How to complete this task: The expected output is exactly the lines below, starting at the line with "(otps (db (after_createOTP" and ending at the line with "o_attempts doc = 0", both included; no other line belongs in it.

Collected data
__________

Lemma filter_all_false {A} (p : A -> bool) l :
  (forall x, In x l -> p x = false) -> filter p l = [].
Proof.
  induction l as [|a l IH]; cbn; intros H; [reflexivity|].
  rewrite (H a (or_introl eq_refl)). apply IH. intros x Hx. apply H. now right.
Qed.

Lemma createOTP_run env w email role purpose :
  OTP.in_enum role OTP.role_enum = true ->
  OTP.in_enum purpose OTP.purpose_enum = true ->
  fails env (OtpDeleteMany email purpose) = false ->
  fails env (OtpInsert email purpose) = false ->
  OTP.createOTP env email role purpose w
  = (Ok (random_otp env, issued_otp env w email role purpose),
     after_createOTP env w email role purpose).
Proof.
  intros Hr Hp H1 H2.
  unfold OTP.createOTP, OTP.deleteMany, OTP.create, OTP.generateOTP,
    bind, getDb, write, ret.
  rewrite H1, Hr, Hp. cbn. rewrite H2.
  unfold after_createOTP, issued_otp. cbn.
  rewrite <- app_assoc. reflexivity.
Qed.

Lemma issued_otp_pending env w email role purpose :
  OTP.unverified_for email purpose (issued_otp env w email role purpose) = true.
Proof.
  unfold OTP.unverified_for, issued_otp. cbn.
  now rewrite !String.eqb_refl.
Qed.

Lemma after_createOTP_pending env w email role purpose :
  filter (OTP.unverified_for email purpose)
         (otps (db (after_createOTP env w email role purpose)))
  = [issued_otp env w email role purpose].
Proof.
  unfold after_createOTP. cbn.
  rewrite filter_app, filter_negb_none. cbn.
  now rewrite issued_otp_pending.
Qed.

(** X1.  When [createOTP] goes through, the new document is the one
    and only unverified record of its (email, purpose): unverified
    records of the pair that were there are deleted, every other record
    is kept.  It starts with no attempts and expires ten minutes
    later. *)
Theorem createOTP_leaves_one_pending_code :
  forall env w email role purpose,
    OTP.in_enum role OTP.role_enum = true ->
    OTP.in_enum purpose OTP.purpose_enum = true ->
    fails env (OtpDeleteMany email purpose) = false ->
    fails env (OtpInsert email purpose) = false ->
    exists doc w',
      OTP.createOTP env email role purpose w = (Ok (random_otp env, doc), w')
      /\ filter (OTP.unverified_for email purpose) (otps (db w')) = [doc]
      /\ o_otp doc = random_otp env
      /\ o_attempts doc = 0
      /\ o_expiresAt doc = (now env + 600000)%Z
      /\ (forall o, In o (otps (db w)) ->
                    OTP.unverified_for email purpose o = false ->
                    In o (otps (db w')))
      /\ (forall o, In o (otps (db w')) -> o = doc \/ In o (otps (db w))).
Proof.
  intros env w email role purpose Hr Hp H1 H2.
  exists (issued_otp env w email role purpose),
         (after_createOTP env w email role purpose).
  split; [now apply createOTP_run|].
  split; [apply after_createOTP_pending|].
  split; [reflexivity|]. split; [reflexivity|]. split; [reflexivity|].
  split.
  - intros o Hin Hno. cbn. apply in_or_app. left.
    apply filter_In. split; [exact Hin|]. now rewrite Hno.
  - intros o Hin. cbn in Hin. apply in_app_or in Hin as [Hin|[Hin|[]]].
    + right. now apply filter_In in Hin as [Hin _].
    + left. now symmetry.
Qed.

__________

Exercise answer:
         (otps (db (after_createOTP env w email role purpose)))
  = [issued_otp env w email role purpose].
Proof.
  unfold after_createOTP. cbn.
  rewrite filter_app, filter_negb_none. cbn.
  now rewrite issued_otp_pending.
Qed.

(** X1.  When [createOTP] goes through, the new document is the one
    and only unverified record of its (email, purpose): unverified
    records of the pair that were there are deleted, every other record
    is kept.  It starts with no attempts and expires ten minutes
    later. *)
Theorem createOTP_leaves_one_pending_code :
  forall env w email role purpose,
    OTP.in_enum role OTP.role_enum = true ->
    OTP.in_enum purpose OTP.purpose_enum = true ->
    fails env (OtpDeleteMany email purpose) = false ->
    fails env (OtpInsert email purpose) = false ->
    exists doc w',
      OTP.createOTP env email role purpose w = (Ok (random_otp env, doc), w')
      /\ filter (OTP.unverified_for email purpose) (otps (db w')) = [doc]
      /\ o_otp doc = random_otp env
      /\ o_attempts doc = 0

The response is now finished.